TASK TO CARRY OUT:
A line counts if it contains the word "every" at least once. State how many such lines the records contain, giving the number alone.

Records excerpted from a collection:

----------------------------------------

(** [match m { Ok(a) => k(a), Err(e) => h(e) }] with the state threaded through. *)
Definition st_catch {S E A B} (m : ST S E A) (k : A -> ST S E B) (h : E -> ST S E B)
  : ST S E B := fun s =>
  match m s with
  | (Ok a, s') => k a s'
  | (Err e, s') => h e s'
  end.

(** [wp m Q s]: running [m] from [s] ends, on every branch, in a result and a state
    that satisfy [Q].  The monad is total, so this is a total-correctness statement. *)
Definition wp {S E A} (m : ST S E A) (Q : result A E -> S -> Prop) (s : S) : Prop :=
  Q (fst (m s)) (snd (m s)).

(** ** Machine integers

    Integers are [Z] values within the range of their Rust type.  The arithmetic
    is that of a release build: the workspace sets no [overflow-checks], so [+],
    [-], [*] and [Iterator::sum] wrap. *)

Definition i64_max : Z := 2 ^ 63 - 1.
Definition i64_min : Z := - 2 ^ 63.
Definition i64_wrap (x : Z) : Z := (x + 2 ^ 63) mod 2 ^ 64 - 2 ^ 63.
Definition i64_add (x y : Z) : Z := i64_wrap (x + y).
Definition i64_sub (x y : Z) : Z := i64_wrap (x - y).
Definition i64_mul (x y : Z) : Z := i64_wrap (x * y).
Definition i64_sum (xs : list Z) : Z := foldl i64_add 0%Z xs.
Definition i64_saturating_add (x y : Z) : Z := Z.max i64_min (Z.min i64_max (x + y)).
Definition u32_max : Z := 2 ^ 32 - 1.
Definition u32_wrap (x : Z) : Z := x mod 2 ^ 32.
Definition u64_max : Z := 2 ^ 64 - 1.
Definition u64_wrap (x : Z) : Z := x mod 2 ^ 64.

Declare Scope orch_scope.
Delimit Scope orch_scope with orch.
Notation "'let?' x ':=' r 'in' k" := (result_bind r (fun x => k))
  (at level 10, x binder, r at level 100, k at level 200,
   format "'[v' 'let?'  x  ':='  r  'in' '/' k ']'") : orch_scope.
Infix "+!" := i64_add (at level 50, left associativity) : orch_scope.
Infix "-!" := i64_sub (at level 50, left associativity) : orch_scope.
Infix "*!" := i64_mul (at level 40, left associativity) : orch_scope.
Open Scope orch_scope.

Definition in_i64 (x : Z) : Prop := (i64_min <= x <= i64_max)%Z.
Definition in_u32 (x : Z) : Prop := (0 <= x <= u32_max)%Z.
Definition in_u64 (x : Z) : Prop := (0 <= x <= u64_max)%Z.

(** ** Strings

    A Rust [str] is its UTF-8 bytes; [String.length] is [str::len]. *)

Definition str_is_empty (s : string) : bool := String.eqb s "".

Definition bytes_to_string (bs : list nat) : string :=
  fold_right (fun b s => String (Ascii.ascii_of_nat b) s) EmptyString bs.

(** UTF-8 encodings of the characters with the Unicode [White_Space] property. *)
Definition white_space : list string :=
  map bytes_to_string
    [ [9]; [10]; [11]; [12]; [13]; [32]; [194; 133]; [194; 160]; [225; 154; 128];
      [226; 128; 128]; [226; 128; 129]; [226; 128; 130]; [226; 128; 131];
      [226; 128; 132]; [226; 128; 133]; [226; 128; 134]; [226; 128; 135];
      [226; 128; 136]; [226; 128; 137]; [226; 128; 138]; [226; 128; 168];
      [226; 128; 169]; [226; 128; 175]; [226; 129; 159]; [227; 128; 128] ].

(** [str::strip_prefix]. *)
Fixpoint strip_prefix (p s : string) : option string :=
  match p, s with
  | EmptyString, _ => Some s
  | String a p', String b s' => if Ascii.eqb a b then strip_prefix p' s' else None
  | String _ _, EmptyString => None
  end.

(** [str::starts_with]. *)
Definition starts_with (p s : string) : bool := is_some (strip_prefix p s).

Definition strip_any (ps : list string) (s : string) : option string :=
  fold_right (fun p acc => match strip_prefix p s with Some r => Some r | None => acc end)
    None ps.

Fixpoint trim_start_fuel (fuel : nat) (ws : list string) (s : string) : string :=
  match fuel with
  | O => s
  | S n => match strip_any ws s with Some r => trim_start_fuel n ws r | None => s end
  end.

(** [str::trim]: every step strips at least one byte, so the length is fuel enough. *)
Definition str_trim (s : string) : string :=
  let l := trim_start_fuel (String.length s) white_space s in
  String.rev (trim_start_fuel (String.length l) (map String.rev white_space) (String.rev l)).

Definition ascii_lower (a : Ascii.ascii) : Ascii.ascii :=
  let n := Ascii.nat_of_ascii a in
  if (65 <=? n) && (n <=? 90) then Ascii.ascii_of_nat (n + 32) else a.

Fixpoint to_ascii_lowercase (s : string) : string :=
  match s with
  | EmptyString => EmptyString
  | String a s' => String (ascii_lower a) (to_ascii_lowercase s')
  end.

Definition eq_ignore_ascii_case (a b : string) : bool :=
  String.eqb (to_ascii_lowercase a) (to_ascii_lowercase b).

(** ** Lists *)

(** [xs.iter_mut().find(p)] followed by an update of the element found. *)
Fixpoint update_first {A} (p : A -> bool) (f : A -> A) (xs : list A) : option (list A) :=
  match xs with
  | [] => None
  | x :: rest =>
      if p x then Some (f x :: rest)
      else match update_first p f rest with Some r => Some (x :: r) | None => None end
  end.

(** [xs.iter().find(p)]. *)
Definition find_first {A} (p : A -> bool) (xs : list A) : option A := List.find p xs.

(** [xs.iter().find_map(f)]. *)
Fixpoint find_map {A B} (f : A -> option B) (xs : list A) : option B :=
  match xs with
  | [] => None
  | x :: rest => match f x with Some b => Some b | None => find_map f rest end
  end.

(** [xs.iter().any(p)], [xs.contains(&x)] and [xs.retain(p)]. *)
Definition any {A} (p : A -> bool) (xs : list A) : bool := existsb p xs.
Definition str_contains (xs : list string) (x : string) : bool := existsb (String.eqb x) xs.
Definition retain {A} (p : A -> bool) (xs : list A) : list A := List.filter p xs.

(** ** Lemmas *)

Lemma find_map_Some {A C} (f : A -> option C) xs c :
  find_map f xs = Some c -> exists x, x ∈ xs /\ f x = Some c.
Proof.
  induction xs as [|x xs IH]; cbn; [done|]. destruct (f x) as [b|] eqn:Hx.
  - intros [= <-]. exists x. split; [apply list_elem_of_here|done].
  - intros H. destruct (IH H) as (y & Hy & Hf). exists y. split; [by apply list_elem_of_further|done].
Qed.

Section monad.
Context {S E : Type}.

Lemma wp_ret {A} (a : A) (Q : result A E -> S -> Prop) s :
  wp (mret a) Q s <-> Q (Ok a) s.
Proof. done. Qed.

Lemma wp_fail {A} (e : E) (Q : result A E -> S -> Prop) s :
  wp (st_fail e) Q s <-> Q (Err e) s.
Proof. done. Qed.

Lemma wp_lift {A} (r : result A E) (Q : result A E -> S -> Prop) s :
  wp (st_lift r) Q s <-> Q r s.
Proof. done. Qed.

Lemma wp_gets {A} (f : S -> A) (Q : result A E -> S -> Prop) s :
  wp (st_gets f) Q s <-> Q (Ok (f s)) s.
Proof. done. Qed.

Lemma wp_bind {A B} (m : ST S E A) (f : A -> ST S E B) Q s :
  wp (m ≫= f) Q s <->
  wp m (fun r s' => match r with Ok a => wp (f a) Q s' | Err e => Q (Err e) s' end) s.
Proof. unfold wp, mbind, ST_bind. by generalize (m s); intros [[] ?]. Qed.

Lemma wp_catch {A B} (m : ST S E A) (k : A -> ST S E B) h Q s :
  wp (st_catch m k h) Q s <->
  wp m (fun r s' => match r with Ok a => wp (k a) Q s' | Err e => wp (h e) Q s' end) s.
Proof. unfold wp, st_catch. by generalize (m s); intros [[] ?]. Qed.

Lemma wp_mono {A} (m : ST S E A) (P Q : result A E -> S -> Prop) s :
  wp m P s -> (forall r s', P r s' -> Q r s') -> wp m Q s.
Proof. unfold wp. auto. Qed.

Lemma wp_run {A} (m : ST S E A) (Q : result A E -> S -> Prop) s r s' :
  wp m Q s -> m s = (r, s') -> Q r s'.
Proof. unfold wp. intros H Hr. by rewrite Hr in H. Qed.

Lemma wp_iter {A} (I : S -> Prop) (f : A -> ST S E unit) xs (Q : result unit E -> S -> Prop) s :
  I s ->
  (forall x s, x ∈ xs -> I s -> wp (f x) (fun r s' =>
     match r with Ok _ => I s' | Err e => Q (Err e) s' end) s) ->
  (forall s, I s -> Q (Ok tt) s) ->
  wp (st_iter f xs) Q s.
Proof.
  revert s. induction xs as [|x xs IH]; intros s HI Hf HQ; simpl; [by apply HQ|].
  apply wp_bind. eapply wp_mono; [apply Hf; [left|done]|].
  intros [a|e] s' H; [|done]. apply IH; [done| |done].
  intros y t Hy. apply Hf. by right.
Qed.
End monad.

----------------------------------------

RESPONSE:
2